Care Neighborhoods: Valdivia
Transforming transit infrastructure into well-being environments for early childhood.
Place
Santiago, Chile
Year
2024
Objectives
Promote healthier and safer early childhood development by transforming vehicle-centric streets into care neighborhoods.
Protect pedestrian spaces from heavy traffic in zones with a high concentration of schools.
Create new play and rest areas specifically designed for young children and their caregivers.
Generate an evaluation baseline so local governments can measure how child-friendly their neighborhoods truly are.
Methodology
The project applies the Proximity of Care (PoC) methodology, focusing on Avenida Argentina in Valdivia through:
Child-Centered Diagnosis: Identifying critical areas where the high presence of schools and kindergartens contrasts with the lack of safe spaces for movement.
Multi-stakeholder Participation: Between November 2023 and January 2024, workshops and activities were held to involve parents, caregivers, and children in the vision of the built environment.
Stimulating Design: Planning interventions that transform "grey space" into a safe, healthy, and visually stimulating environment for young children.
Advocacy Management: Developing a refined technical proposal to seek public and private funding for definitive implementation.
Client / Partners
International Framework: Bernard van Leer Foundation (Urban95) and ARUP.
Execution: Ciudad Emergente.
Local Context: School and neighborhood community of Avenida Argentina, Valdivia.
Results & Impact
Local Perspective Shift: The project successfully led caregivers and parents to re-evaluate their relationship with the city, understanding that the built environment is a determining factor in child development.

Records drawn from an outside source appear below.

(* ===== verification/OpsLd.v ===== *)
(** * LD, LDD, LDI and their kin (z80.cpp)

    The load instructions: register to register, immediate, memory, the fake
    sixteen-bit ones, and the post-decrementing and incrementing families. *)

From S2P Require Export OpsAtoJ.

(** ** LD between registers *)

(** [if (prefix) *e++ = prefix;] *)
Definition pre (prefix : Z) : list Z := if prefix =? 0 then [] else [prefix].

(** The destination: prefix, register inside the opcode, whether 8-bit. *)
Definition LD_destination (r1 : Z) : option (Z * Z * bool) :=
  if among r1 (ixy_halves ++ ixy_mem) then Some (Z.land r1 0xFF, Z.shiftr r1 8, true)
  else if among r1 ([Z80_I; Z80_R; LR35902_MEM_HL_I; LR35902_MEM_HL_D] ++ r8_or_mem)
  then Some (0, r1, true)
  else if among r1 ixy then Some (r1, Z80_HL, false)
  else if among r1 r16_plain then Some (0, r1, false)
  else None.

(** What the switch on the source register decides: done (with the code so far),
    not a simple load (to be parsed again from behind the comma), or go on with
    prefix and register. *)
Inductive ld_source := LD_done (code : list Z) | LD_again | LD_go (prefix2 r2 : Z).

Definition LD_source (o : Options) (prefix1 r1 : Z) (eightBit : bool) (r2 : Z) : ld_source :=
  let invalid := LD_done [] in
  let plain (prefix2 r2 : Z) :=
    if negb eightBit then invalid
    else if among r1 [LR35902_MEM_HL_I; LR35902_MEM_HL_D] then
      LD_done (if r2 =? Z80_A then [r1] else [])
    else LD_go prefix2 r2 in
  let memory (prefix2 r2 : Z) :=
    if (r1 =? Z80_MEM_HL) || negb (prefix1 =? 0) then invalid
    else if among r1 [Z80_BC; Z80_DE] || ((r1 =? Z80_HL) && negb (prefix2 =? 0)) then LD_again
    else plain prefix2 r2 in
  let wide (prefix2 r2 : Z) :=
    if negb eightBit then LD_go prefix2 r2
    else if r1 =? Z80_MEM_HL then LD_again else invalid in
  let sp := if IsLR35902 o && (r1 =? Z80_HL) then LD_again else invalid in
  if among r2 ixy_halves then
    if negb eightBit || (r1 =? Z80_MEM_HL) then invalid else LD_go (Z.land r2 0xFF) (Z.shiftr r2 8)
  else if among r2 [Z80_I; Z80_R] then
    if negb (r1 =? Z80_A) then invalid else LD_done [0xED; if r2 =? Z80_I then 0x57 else 0x5F]
  else if among r2 ixy_mem then memory (Z.land r2 0xFF) (Z.shiftr r2 8)
  else if r2 =? Z80_MEM_HL then memory 0 r2
  else if among r2 r8_plain then plain 0 r2
  else if among r2 ixy then wide r2 Z80_HL
  else if among r2 [Z80_BC; Z80_DE] then wide 0 r2
  else if r2 =? Z80_HL then
    if (r1 =? Z80_MEM_HL) && negb (prefix1 =? 0) then LD_again
    else if negb eightBit then LD_go 0 r2 else sp
  else if r2 =? Z80_SP then sp
  else if among r2 [Z80_AF; Z80_F] then invalid
  else if among r2 [LR35902_MEM_HL_I; LR35902_MEM_HL_D] then
    LD_done (if r1 =? Z80_A then [r2 + 0x08] else [])
  else LD_again.

(** The fake loads of a register pair. *)
Definition LD_r16_r16 (prefix1 r1 prefix2 r2 : Z) : list Z :=
  if negb (Z.lxor prefix1 prefix2 =? 0) && (r1 =? r2)
  then pre prefix2 ++ [0xE5; INSTRUCTION_START_MARKER] ++ pre prefix1 ++ [0xE1]
  else
    let p := pre (if prefix2 =? 0 then prefix1 else prefix2) in
    p ++ [GetRegister_r16High r2 + GetRegister_r16High r1 * 8 + 0x40; INSTRUCTION_START_MARKER]
      ++ p ++ [GetRegister_r16Low r2 + GetRegister_r16Low r1 * 8 + 0x40].

(** The eight-bit loads; [d] is the displacement of an IXY memory operand. *)
Definition LD_r8_r8 (prefix1 r1 prefix2 r2 d : Z) : list Z :=
  if negb (prefix1 =? prefix2) && among r1 [Z80_H; Z80_L] && among r2 [Z80_H; Z80_L] then []
  else
    let prefix := Z.lor prefix1 prefix2 in
    pre prefix ++ [r2 + r1 * 8 + 0x40]
    ++ (if negb (prefix =? 0) && ((r1 =? Z80_MEM_HL) || (r2 =? Z80_MEM_HL)) then [d] else []).

Definition LD_both (prefix1 r1 : Z) (eightBit : bool) (prefix2 r2 : Z) : M St (list Z) :=
  if among r1 [Z80_I; Z80_R] then
    mret (if r2 =? Z80_A then [0xED; if r1 =? Z80_I then 0x47 else 0x4F] else [])
  else if r1 =? Z80_SP then mret (if r2 =? Z80_HL then pre prefix2 ++ [0xF9] else [])
  else if negb eightBit then
    nf ← noFakes; mret (if nf : bool then [] else LD_r16_r16 prefix1 r1 prefix2 r2)
  else d ← GetRegister_lastIxyD_; mret (LD_r8_r8 prefix1 r1 prefix2 r2 d).

(** Whether the load was resolved (or is invalid), and its code. *)
Definition LD_simple_r_r (r1 : Z) : M St (bool * list Z) :=
  match LD_destination r1 with
  | None => mret (false, [])
  | Some (prefix1, r1, eightBit) =>
      c ← comma_lp;
      if negb c then mret (true, [])
      else
        olp ← get_lp;
        r2 ← GetRegister_lp;
        o ← gets opt;
        match LD_source o prefix1 r1 eightBit r2 with
        | LD_done code => mret (true, code)
        | LD_again => modify (set_lp olp) ;; mret (false, [])
        | LD_go prefix2 r2 => code ← LD_both prefix1 r1 eightBit prefix2 r2; mret (true, code)
        end
  end.

(** ** LD with an immediate, a memory operand or a fake one *)

Definition ParseExpressionMemAccess_lp : M St (Z * Z) :=
  lpm (fun p => '(r, b, p) ← ParseExpressionMemAccess p; mret ((r, b), p)).

(** [op1 op2 .. low high] with the relocatable word behind the opcodes. *)
Definition ld_word (ops : list Z) (b : Z) : M St (list Z) :=
  resolveRelocationAndSmartSmc (Z.of_nat (length ops)) REGULAR ;;
  mret (ops ++ [Z.land b 255; Z.land (Z.shiftr b 8) 255]).
Definition ld_byte (ops : list Z) : M St (list Z) :=
  b ← GetByteNoMem_lp false;
  resolveRelocationAndSmartSmc (Z.of_nat (length ops)) HIGH ;;
  mret (ops ++ [b]).

Definition in_ldh (a16 : Z) : bool := (0xFF00 <=? a16) && (a16 <=? 0xFFFF).

(** [')' == lp[-1]] *)
Definition check_low (b : Z) : M St unit :=
  p ← get_lp;
  mwhen (Ascii.eqb (prev p) ")") (checkLowMemory (Z.shiftr b 8) b).

Definition LD_A_value (bt : EBracketType) : M St (list Z) :=
  '(r, b) ← ParseExpressionMemAccess_lp;
  o ← gets opt;
  if r =? 1 then
    _ ← check8 b;
    resolveRelocationAndSmartSmc 1 HIGH ;;
    mret [0x06 + 8 * Z80_A; Z.land b 255]
  else if r =? 2 then
    _ ← check16 b;
    if IsLR35902 o then
      if in_ldh b then mret [0xF0; Z.land b 255] else ld_word [0xFA] b
    else
      e ← ld_word [0x3a] b;
      mwhen (bool_decide (bt = BT_ROUND))
        (checkLowMemory (Z.land (Z.shiftr b 8) 255) (Z.land b 255)) ;;
      mret e
  else mret [].

Definition LD_A : M St (list Z) :=
  o ← gets opt;
  bt ← OpenBracket_lp;
  if bool_decide (bt = BT_NONE) then LD_A_value bt
  else
    reg2 ← GetRegister_lp;
    e ← (if among reg2 [Z80_BC; Z80_DE] then
           c ← CloseBracket_lp; mret (if c : bool then [reg2 - 6] else [])
         else if (reg2 =? Z80_C) && IsLR35902 o then
           c ← CloseBracket_lp; mret (if c : bool then [0xF2] else [])
         else mret []);
    if negb (reg2 =? Z80_UNK) then mret e
    else
      modify (fun s => set_lp (back (lp (par s))) s) ;;
      LD_A_value bt.

Definition LD_MEM_HL : M St (list Z) :=
  reg2 ← GetRegister_lp;
  if among reg2 [Z80_BC; Z80_DE] then
    nf ← noFakes;
    mret (if nf : bool then []
          else [0x70 + GetRegister_r16Low reg2; INSTRUCTION_START_MARKER; 0x23;
                INSTRUCTION_START_MARKER; 0x70 + GetRegister_r16High reg2;
                INSTRUCTION_START_MARKER; 0x2b])
  else if reg2 =? Z80_UNK then ld_byte [0x36]
  else mret [].

(** The displacement of the second half of a fake sixteen-bit access is one
    more: the first may not be 127. *)
Definition offset_error : M St (list Z) := Error "Offset out of range" None IF_FIRST ;; mret [].
(* ===== verification/OpsMtoX.v ===== *)
(** * Instruction handlers of the Z80N and MIRROR to XOR (z80.cpp) *)

From S2P Require Export OpsLd.

(** ** Z80N instructions without operands *)

Definition next_only (m : M St unit) : M St unit :=
  o ← syntax;
  if IsNextEnabled o <? 1 then Error_bp "Z80N instructions are currently disabled" SUPPRESS else m.

Definition OpCode_Next_LDDRX := next_only (emit2 0xED 0xBC).
Definition OpCode_Next_LDDX := next_only (emit2 0xED 0xAC).
Definition OpCode_Next_LDIRX := next_only (emit2 0xED 0xB4).
Definition OpCode_Next_LDIX := next_only (emit2 0xED 0xA4).
Definition OpCode_Next_LDPIRX := next_only (emit2 0xED 0xB7).
Definition OpCode_Next_LDWS := next_only (emit2 0xED 0xA5).
Definition OpCode_Next_OUTINB := next_only (emit2 0xED 0x90).
Definition OpCode_Next_SETAE := next_only (emit2 0xED 0x95).

Definition OpCode_NEG := emit2 0xED 0x44.
Definition OpCode_NOP := emit1 0x0.
Definition OpCode_OTDR := emit2 0xED 0xBB.
Definition OpCode_OTIR := emit2 0xED 0xB3.
Definition OpCode_OUTD := emit2 0xED 0xAB.
Definition OpCode_OUTI := emit2 0xED 0xA3.
Definition OpCode_RETI := emit2 0xED 0x4D.
Definition OpCode_RETN := emit2 0xED 0x45.
Definition OpCode_RLA := emit1 0x17.
Definition OpCode_RLCA := emit1 0x7.
Definition OpCode_RLD := emit2 0xED 0x6F.
Definition OpCode_RRA := emit1 0x1f.
Definition OpCode_RRCA := emit1 0xf.
Definition OpCode_RRD := emit2 0xED 0x67.
Definition OpCode_SCF := emit1 0x37.

(** ** Z80N instructions with an optional or fixed operand *)

(** MIRROR and SWAPNIB: an explicit A is accepted. *)
Definition only_A (message : string) (second : Z) : M St unit :=
  next_only (
    reg ← GetRegister_lp;
    if negb (reg =? Z80_UNK) && negb (reg =? Z80_A) then Error_line message PASS3
    else emit2 0xED second).
Definition OpCode_Next_MIRROR := only_A "[MIRROR] Illegal operand (can be only register A)" 0x24.
Definition OpCode_Next_SWAPNIB := only_A "[SWAPNIB] Illegal operand (can be only register A)" 0x23.

(** PIXELAD and PIXELDN: an explicit HL is accepted. *)
Definition optional_HL (second : Z) : M St unit :=
  next_only (
    oldLp ← get_lp;
    reg ← GetRegister_lp;
    mwhen (negb (reg =? Z80_HL)) (modify (set_lp oldLp)) ;;
    emit2 0xED second).
Definition OpCode_Next_PIXELAD := optional_HL 0x94.
Definition OpCode_Next_PIXELDN := optional_HL 0x93.

Definition OpCode_Next_MUL : M St unit :=
  next_only (
    r1 ← GetRegister_lp;
    eol ← (if r1 =? Z80_UNK then lpf SkipBlanks else mret false);
    nf ← (if eol : bool then noFakes else mret true);
    let r1 := if eol && negb nf then Z80_DE else r1 in
    de ← (if r1 =? Z80_DE then mret true
          else if r1 =? Z80_D then
            c ← comma_lp;
            if c : bool then r2 ← GetRegister_lp; mret (r2 =? Z80_E) else mret false
          else mret false);
    if de : bool then EmitBytes (puts (blank 3) 0 [0xED; 0x30]) true
    else Error_bp ("Z80N MUL exist only with " ++ dq ++ "D,E" ++ dq ++ " arguments")%string SUPPRESS).

(** [muluw hl,bc] and [mulub a,b] of the R800, the first operand optional. *)
Definition mul_R800 (implied : Z) (codes : list (Z * Z)) : M St unit :=
  reg ← GetRegister_lp;
  c ← (if reg =? implied then comma_lp else mret false);
  reg ← (if c : bool then GetRegister_lp else mret reg);
  EmitBytes (puts (blank 3) 0
    (match List.find (fun rc => fst rc =? reg) codes with
     | Some (_, code) => [0xed; code]
     | None => []
     end)) true.
Definition OpCode_MULUB : M St unit :=
  mul_R800 Z80_A [(Z80_B, 0xc1); (Z80_C, 0xc9); (Z80_D, 0xd1); (Z80_E, 0xd9)].
Definition OpCode_MULUW : M St unit := mul_R800 Z80_HL [(Z80_BC, 0xc3); (Z80_SP, 0xf3)].

Definition OpCode_Next_NEXTREG : M St unit :=
  next_only (args_loop MultiArg_lp (
    reg ← GetRegister_lp;
    if negb (reg =? Z80_UNK) then
      Error_line "[NEXTREG] first operand should be register number" SUPPRESS ;; mret false
    else
      n ← GetByteNoMem_lp false;
      _ ← checkAndWarn false;
      c ← comma_lp;
      if negb c then Error1 "[NEXTREG] Comma expected" ;; mret false
      else
        reg ← GetRegister_lp;
        code ← (if reg =? Z80_A then mret [0xED; 0x92; n]
                else if reg =? Z80_UNK then
                  v ← GetByteNoMem_lp false;
                  resolveRelocationAndSmartSmc 3 HIGH ;;
                  mret [0xED; 0x91; n; v]
                else mret []);
        EmitBytes (puts (blank 5) 0 code) true ;; mret true)).

Definition OpCode_Next_TEST : M St unit :=
  next_only (
    n ← GetByteNoMem_lp false;
    resolveRelocationAndSmartSmc 2 HIGH ;;
    EmitBytes [0xED; 0x27; n; -1] true).

Definition OpCode_Next_SETBRK : M St unit :=
  o ← syntax;
  if IsNextEnabled o <? 2 then
    Error1 ("[SETBRK] fake instruction " ++ dq ++ "setbrk" ++ dq
            ++ " must be specifically enabled by --zxnext=cspect option")%string ;;
    SkipToEol_lp
  else
    let bad := Error1 "[SETBRK] syntax: SETBRK <type>, <start_address>, <end_address>" in
    type ← GetByte_lp false;
    c ← comma_lp;
    if negb c then bad
    else
      startad ← GetWord_lp;
      c ← comma_lp;
      if negb c then bad
      else
        endad ← GetWord_lp;
        EmitBytes [0xED; 0x01; type; -1] true ;;
        EmitWord startad false ;;
        EmitWord endad false.

(** ** OUT *)

Definition OUT_code : M St (list Z) :=
  o ← gets opt;
  ioc ← (if IsI8080 o then mret false else NeedIoC);
  if ioc : bool then
    behind_comma (
      reg ← GetRegister_lp;
      if among reg r8_plain then mret [0xed; 0x41 + 8 * reg]
      else if reg =? Z80_UNK then
        n ← GetByteNoMem_lp false;
        if n =? 0 then WarningById1 "out0" ;; mret [0xed; 0x71] else mret [-1; 0x71]
      else mret [])
  else
    port ← GetIoPort_lp;
    c ← comma_lp;
    reg ← (if c : bool then GetRegister_lp else mret Z80_UNK);
    mret [if c && (reg =? Z80_A) then 0xd3 else -1; port].

Definition OpCode_OUT : M St unit :=
  each_arg (code ← OUT_code; EmitBytes (puts (blank 3) 0 code) true).

(** ** POP and PUSH *)

Definition POP_code (r16 : Z) : list Z :=
  if r16 =? Z80_AF then [0xf1] else if r16 =? Z80_BC then [0xc1]
  else if r16 =? Z80_DE then [0xd1] else if r16 =? Z80_HL then [0xe1]
  else if among r16 ixy then [r16; 0xe1] else [].
Definition OpCode_POPone (r16 : Z) : M St unit :=
  EmitBytes (puts (blank 3) 0 (POP_code r16)) true.

Definition MAX_POP_REGS : nat := 30.

(** The registers in order; an invalid one or the thirtieth ends the list. *)
Fixpoint pop_regs (n : nat) : M St (list Z) :=
  match n with
  | O => mret []
  | S n =>
      reg ← GetRegister_lp;
      if (GetRegister_r16Low reg =? Z80_UNK) || Nat.eqb n 0 then mret [reg]
      else
        c ← relaxedMaComma_lp;
        if c : bool then regs ← pop_regs n; mret (reg :: regs) else mret [reg]
  end.
Definition OpCode_POPreverse : M St unit :=
  regs ← pop_regs MAX_POP_REGS;
  for_each (rev regs) OpCode_POPone.

Definition OpCode_POPnormal : M St unit :=
  each_relaxed (reg ← GetRegister_lp; OpCode_POPone reg).

Definition OpCode_POP : M St unit :=
  o ← syntax;
  if IsReversePOP o then OpCode_POPreverse else OpCode_POPnormal.

(** The operand of [push imm16] has the high byte first. *)
Definition PUSH_imm16 : M St (list Z) :=
  o ← syntax;
  if IsNextEnabled o =? 0 then mret []
  else
    imm16 ← GetWordNoMem_lp;
    r ← gets rel;
    mwhen (isResultAffected r)
      (if HIGH =? rel_type r then
         resolveRelocationAffected (if REGULAR =? deltaType r then 1 else 3) REGULAR
       else
         Error_bp "PUSH imm16 is big-endian encoded and can't be part of RELOCATE_TABLE" PASS3 ;;
         modify (set_isResultAffected false)) ;;
    mret [0xED; 0x8A; Z.shiftr imm16 8; Z.land imm16 255].

Definition OpCode_PUSH : M St unit :=
  each_relaxed
    (reg ← GetRegister_lp;
     code ← (if reg =? Z80_AF then mret [0xf5] else if reg =? Z80_BC then mret [0xc5]
             else if reg =? Z80_DE then mret [0xd5] else if reg =? Z80_HL then mret [0xe5]
             else if among reg ixy then mret [reg; 0xe5]
             else if reg =? Z80_UNK then PUSH_imm16 else mret []);
     EmitBytes (puts (blank 5) 0 code) true).

(** ** RES, SET, RET, RST *)

Definition cb_bit (base : Z) : M St unit :=
  each_arg
    (bit ← GetByteNoMem_lp false;
     c ← comma_lp;
     e ← (if c && (bit <=? 7)
          then '(_, e) ← OpCode_CbFamily (8 * bit + base) (blank 5) true; mret e
          else mret (blank 5));
     EmitBytes e true).
Definition OpCode_RES : M St unit := cb_bit 0x80.
Definition OpCode_SET : M St unit := cb_bit 0xc0.

Definition OpCode_RET : M St unit :=
  cc ← getz80cond_lp;
  if cc =? Z80C_UNK then EmitByte 0xc9 true else EmitByte (0xc0 + cc) true.

Definition OpCode_RST : M St unit :=
  args_loop MultiArg_lp (
    e ← GetByteNoMem_lp false;
    if negb (Z.land e (Z.lnot 0x38) =? 0) then
      Error_line "[RST] Illegal operand" PASS3 ;; SkipToEol_lp ;; mret false
    else EmitByte (0xC7 + e) true ;; mret true).

(** ** Rotations and shifts, with their fakes on register pairs *)

(** The code of a fake is that of two CB instructions. *)
Definition cb_pair (op1 op2 : Z) : list Z := [0xcb; op1; MK; 0xcb; op2].

Definition rotation (base : Z) (r16 : list Z) (fake : Z → list Z) : M St unit :=
  each_arg
    ('(reg, e) ← OpCode_CbFamily base (blank 6) true;
     e ← (if among reg r16 then
            nf ← noFakes;
            mret (if nf : bool then e else puts e 0 (fake reg))
          else mret e);
     EmitBytes e true).

(** Left: the low register first, its carry rotated into the high one. *)
Definition low_then_high (op : Z) (reg : Z) : list Z :=
  cb_pair (op + GetRegister_r16Low reg) (0x10 + GetRegister_r16High reg).
Definition high_then_low (op : Z) (reg : Z) : list Z :=
  cb_pair (op + GetRegister_r16High reg) (0x18 + GetRegister_r16Low reg).

Definition OpCode_RL : M St unit := rotation 0x10 [Z80_BC; Z80_DE; Z80_HL] (low_then_high 0x10).
Definition OpCode_RR : M St unit := rotation 0x18 [Z80_BC; Z80_DE; Z80_HL] (high_then_low 0x18).
Definition OpCode_SLA : M St unit :=
  rotation 0x20 [Z80_BC; Z80_DE; Z80_HL]
    (fun reg => if reg =? Z80_HL then [0x29] else low_then_high 0x20 reg).
Definition OpCode_SLL : M St unit := rotation 0x30 [Z80_BC; Z80_DE; Z80_HL] (low_then_high 0x30).
Definition OpCode_SRA : M St unit := rotation 0x28 [Z80_BC; Z80_DE; Z80_HL] (high_then_low 0x28).
Definition OpCode_SRL : M St unit := rotation 0x38 [Z80_BC; Z80_DE; Z80_HL] (high_then_low 0x38).

Definition OpCode_RLC : M St unit :=
  each_arg ('(_, e) ← OpCode_CbFamily 0x00 (blank 5) true; EmitBytes e true).
Definition OpCode_RRC : M St unit :=
  each_arg ('(_, e) ← OpCode_CbFamily 0x08 (blank 5) true; EmitBytes e true).

(** ** SBC, SUB, STOP *)

Definition SBC_r16 (reg reg2 : Z) (e : list Z) : M St (list Z) :=
  o ← gets opt;
  if (reg =? Z80_HL) && negb (CPU_nonZ80 o) then
    mret (if among reg2 r16_plain then puts e 0 [0xed; 0x32 + reg2] else e)
  else if (reg =? Z80_DE) && among reg2 r16_plain then
    nf ← noFakes;
    mret (if nf : bool then e else puts e 0 (ex_de_hl [0xED; 0x32 + swap_de_hl reg2]))
  else mret e.
Definition OpCode_SBC : M St unit := alu_r16 0x98 7 false "[SBC] Comma expected" SBC_r16.

(** The fakes clear the carry with [or a] first. *)
Definition SUB_r16 (reg reg2 : Z) (e : list Z) : M St (list Z) :=
  if among reg [Z80_HL; Z80_DE] && among reg2 r16_plain then
    nf ← noFakes;
    mret (if nf : bool then e
          else if reg =? Z80_HL then puts e 0 [0xB7; MK; 0xed; 0x32 + reg2]
          else puts e 0 ([0xB7; MK] ++ ex_de_hl [0xED; 0x32 + swap_de_hl reg2]))
  else mret e.
Definition OpCode_SUB : M St unit := alu_r16 0x90 9 true "[SUB] Comma expected" SUB_r16.

Definition OpCode_LR35902_STOP : M St unit :=
  EmitByte 0x10 true ;;
  eol ← lpf SkipBlanks;
  if eol : bool then EmitByte 0x00 false
  else n ← GetByteNoMem_lp false; EmitByte n false.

Diagnostic Tool: The PoC methodology was validated as an excellent self-assessment tool for municipalities, allowing them to prioritize investments in inclusive infrastructure.
City Model: It established the precedent that "if the city works for the youngest children, it works for everyone," achieving community consensus on the need to calm traffic on school avenues.
Roadmap: The participatory phase culminated in a solid technical project, ready for execution and replicability in other areas of the Los Ríos region.
Conclusions
Care Neighborhoods Valdivia goes beyond physical improvement; it proposes a new way of conceiving cities. By using the Proximity of Care methodology, Ciudad Emergente demonstrates that it is possible to transform hostile infrastructure into protective environments. The great lesson is that urban planning must focus on the most vulnerable citizens—young children—to generate systemic improvements that raise the quality of life for the entire urban population.